Range to reproduce from the entries below: the line with "From S2P Require Import Prelude Json", the line with "Definition from_rows (o", and every line in between. Give them exactly and give nothing else.

==== Records to use

(* ===== verification/Invitation.v ===== *)
(** * Invitations (src/api/src/domain/invitation.rs) *)
From S2P Require Import Prelude Ids.

Inductive InvitationState : Type := Pending | Accepted | Revoked | Expired.
#[global] Instance invitation_state_eq_dec : EqDecision InvitationState.
Proof. solve_decision. Defined.

Definition as_str (s : InvitationState) : string :=
  match s with
  | Pending => "pending" | Accepted => "accepted"
  | Revoked => "revoked" | Expired => "expired"
  end.

Definition is_terminal (s : InvitationState) : bool :=
  match s with Pending => false | _ => true end.

Definition from_str (s : string) : result InvitationState DomainError :=
  if String.eqb s "pending" then Ok Pending
  else if String.eqb s "accepted" then Ok Accepted
  else if String.eqb s "revoked" then Ok Revoked
  else if String.eqb s "expired" then Ok Expired
  else Err (InvalidInput ("unknown invitation state: " +:+ s)).

Definition state_encode (s : InvitationState) : string := as_str s.
Definition state_decode (column : string) : result InvitationState DomainError := from_str column.

Record Invitation : Type := MkInvitation {
  id : InvitationId;
  user_account_id : UserAccountId;
  tenant_id : TenantId;
  state : InvitationState;
  expires_at : Instant;
  created_at : Instant;
  accepted_at : option Instant;
  revoked_at : option Instant }.

#[global] Instance eta_invitation : Eta Invitation := fun i =>
  MkInvitation (id i) (user_account_id i) (tenant_id i) (state i) (expires_at i)
    (created_at i) (accepted_at i) (revoked_at i).

Lemma invitation_state_decode_encode s : state_decode (state_encode s) = Ok s.
Proof. revert s; solve_enum. Qed.
(* ===== verification/PTasks.v ===== *)
(** * Persistence of operation tasks
    (src/api/src/persistence/operation_tasks.rs) *)
From S2P Require Import Prelude Json Ids Task Sql Database.

Definition put_tasks (m : gmap TaskId OperationTask) (d : Db) : Db := d <| tasks := m |>.

(** The [attempts] column is an i32; reading a negative one as u32 fails. *)
Definition from_row (r : OperationTask) : result OperationTask SqlError :=
  if attempts r <? 0 then Err (DecodeError "attempts") else Ok r.
Definition to_row (t : OperationTask) : OperationTask := t <| attempts := as_i32 (attempts t) |>.

Definition from_rows (o : option OperationTask) : result (option OperationTask) SqlError :=
  match o with Some r => map_ok Some (from_row r) | None => Ok None end.

Definition insert (t : OperationTask) : DbM unit :=
  qm (insert_into tasks put_tasks "operation_tasks_pkey" (id t) (to_row t)
        (fun d => [references (tenants d) (tenant_id t) "operation_tasks_tenant_id_fkey"])).

Definition find_by_id (tenant : TenantId) (task_id : TaskId) : DbM OperationTask :=
  let* row := q (query (fun d => select_key task_id
                   (fun r => bool_decide (tenant_id r = tenant)) (tasks d))) in
  let* t := q (lift (from_rows row)) in
  lift (ok_or t NotFound).

(** [ORDER BY created_at DESC] *)
Definition newest (a b : OperationTask) : bool := created_at b <=? created_at a.

Definition find_latest_by_type_and_issuer (tenant : TenantId) (issuer : IssuerId)
    (type : TaskType) : DbM (option OperationTask) :=
  let* row := q (query (fun d =>
    head (order_by newest
      (select (fun r => bool_decide (tenant_id r = tenant) &&
                        bool_decide (result_issuer_id r = Some issuer) &&
                        bool_decide (task_type r = type)) (tasks d))))) in
  q (lift (from_rows row)).

(** [state IN ('pending', 'in_progress') AND (next_attempt_at IS NULL OR
    next_attempt_at <= now)] *)
Definition runnable (now : Instant) (r : OperationTask) : bool :=
  negb (is_terminal (state r)) &&
  match next_attempt_at r with None => true | Some at_ => at_ <=? now end.

(** [ORDER BY next_attempt_at NULLS FIRST, created_at] *)
Definition dispatch_leb (a b : OperationTask) : bool :=
  match next_attempt_at a, next_attempt_at b with
  | None, None => created_at a <=? created_at b
  | None, Some _ => true
  | Some _, None => false
  | Some x, Some y => (x <? y) || ((x =? y) && (created_at a <=? created_at b))
  end.

Definition find_next_acquirable_for_update (now : Instant) : DbM (option OperationTask) :=
  let* row := q (stmt (fun c => Ok
    (head (order_by dispatch_leb
       (select (fun r => runnable now r && negb (c_locked c (bare (id r)))) (tasks (c_db c)))),
     c_db c))) in
  q (lift (from_rows row)).

Definition update_task (k : TaskId) (f : OperationTask -> OperationTask) : DbM unit :=
  let* n := qm (execute (fun d =>
    let '(m, n) := update_key k (fun _ => true) f (tasks d) in (n, put_tasks m d))) in
  affected n.

Definition set_acquired (t : OperationTask) : DbM unit :=
  update_task (id t) (fun r =>
    r <| state := state t |> <| attempts := as_i32 (attempts t) |>
      <| updated_at := updated_at t |>).

Definition advance_step (task_id : TaskId) (next_step : option string) (patch : Map)
    (now : Instant) : DbM unit :=
  let* current := q (query (fun d => state_data <$> tasks d !! task_id)) in
  let* merged := (match current with
                  | Some (Object map) => ret map
                  | Some _ => ret []
                  | None => fail NotFound
                  end) in
  let merged_value := Object (map_extend merged patch) in
  update_task task_id (fun r =>
    r <| step := next_step |> <| attempts := 0 |> <| next_attempt_at := None |>
      <| error_code := None |> <| error_message := None |>
      <| state_data := merged_value |> <| updated_at := now |>).

Definition schedule_retry (task_id : TaskId) (at_ : Instant) (code message : string)
    (now : Instant) : DbM unit :=
  update_task task_id (fun r =>
    r <| next_attempt_at := Some at_ |> <| error_code := Some code |>
      <| error_message := Some message |> <| updated_at := now |>).

Definition set_terminal_state (t : OperationTask) : DbM unit :=
  update_task (id t) (fun r =>
    r <| state := state t |> <| next_attempt_at := next_attempt_at t |>
      <| error_code := error_code t |> <| error_message := error_message t |>
      <| result_issuer_id := result_issuer_id t |> <| updated_at := updated_at t |>
      <| completed_at := completed_at t |>).

(** ** Lemmas *)

Lemma update_task_ok_inv k f c u c' :
  update_task k f c = (Ok u, c') ->
  exists r, tasks (c_db c) !! k = Some r /\
    c_db c' = put_tasks (<[k := f r]> (tasks (c_db c))) (c_db c) /\ c_now c' = c_now c.
Proof.
  unfold update_task. intros H. m_inv H.
  apply qm_ok_inv, execute_ok_inv in Hm as (He & Hn & _).
  destruct (update_key _ _ _ _) as [m n] eqn:E. injection He as <- Hd.
  apply affected_ok_inv in H as [Hn' ->].
  apply update_key_inv in E as [(r & Hr & _ & -> & ->)|(_ & _ & ->)]; [|lia].
  exists r. by rewrite <- Hd.
Qed.

Lemma dispatch_leb_total a b : dispatch_leb a b = true \/ dispatch_leb b a = true.
Proof.
  unfold dispatch_leb. destruct (next_attempt_at a), (next_attempt_at b); auto;
    rewrite ?orb_true_iff, ?andb_true_iff, ?Z.ltb_lt, ?Z.eqb_eq, ?Z.leb_le; lia.
Qed.

Lemma dispatch_leb_trans a b c :
  dispatch_leb a b = true -> dispatch_leb b c = true -> dispatch_leb a c = true.
Proof.
  unfold dispatch_leb.
  destruct (next_attempt_at a), (next_attempt_at b), (next_attempt_at c); try done;
    rewrite ?orb_true_iff, ?andb_true_iff, ?Z.ltb_lt, ?Z.eqb_eq, ?Z.leb_le; lia.
Qed.

Lemma task_rows_ok_inv o r : from_rows o = Ok r -> r = o.
Proof.
  unfold from_rows, from_row. destruct o as [t|]; [destruct (_ <? _)|]; by intros [= <-].
Qed.

(** The task picked is a runnable row that no other worker holds, and the
    first of them in the dispatch order. *)
Lemma find_next_acquirable_ok_inv now c r c' :
  find_next_acquirable_for_update now c = (Ok r, c') ->
  c_db c' = c_db c /\
  (forall t, r = Some t -> exists k, tasks (c_db c) !! k = Some t /\ runnable now t = true /\
     c_locked c (bare (id t)) = false /\
     forall k' t', tasks (c_db c) !! k' = Some t' -> runnable now t' = true ->
       c_locked c (bare (id t')) = false -> dispatch_leb t t' = true) /\
  (r = None -> forall k t, tasks (c_db c) !! k = Some t -> runnable now t = true ->
     c_locked c (bare (id t)) = true).
Proof.
  unfold find_next_acquirable_for_update. intros Hr. m_inv Hr.
  apply q_ok_inv, stmt_ok_inv in Hm as (He & _). injection He as <- Hd.
  apply q_ok_inv in Hr. unfold lift in Hr. injection Hr as Hrow <-.
  apply task_rows_ok_inv in Hrow as ->. split; [done|].
  set (p := fun r => runnable now r && negb (c_locked c (bare (id r)))). split.
  - intros t Ht. apply order_by_head in Ht as [Hin Hle];
      [|apply dispatch_leb_total|apply dispatch_leb_trans].
    apply elem_of_select in Hin as [[? ?%negb_true_iff]%andb_true_iff [k Hk]].
    exists k. repeat split; [done..|]. intros k' t' Hk' Hrun Hlock. apply Hle, elem_of_select.
    split; [|eauto]. apply andb_true_iff. rewrite Hlock. done.
  - intros Hn%order_by_head_none k t Hk Hrun. destruct (c_locked c (bare (id t))) eqn:El; [done|].
    assert (Hin : t ∈ select p (tasks (c_db c))).
    { apply elem_of_select. split; [|eauto]. unfold p. by rewrite Hrun, El. }
    rewrite Hn in Hin. by apply elem_of_nil in Hin.
Qed.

========

→ Answer:
From S2P Require Import Prelude Json Ids Task Sql Database.

Definition put_tasks (m : gmap TaskId OperationTask) (d : Db) : Db := d <| tasks := m |>.

(** The [attempts] column is an i32; reading a negative one as u32 fails. *)
Definition from_row (r : OperationTask) : result OperationTask SqlError :=
  if attempts r <? 0 then Err (DecodeError "attempts") else Ok r.
Definition to_row (t : OperationTask) : OperationTask := t <| attempts := as_i32 (attempts t) |>.

Definition from_rows (o : option OperationTask) : result (option OperationTask) SqlError :=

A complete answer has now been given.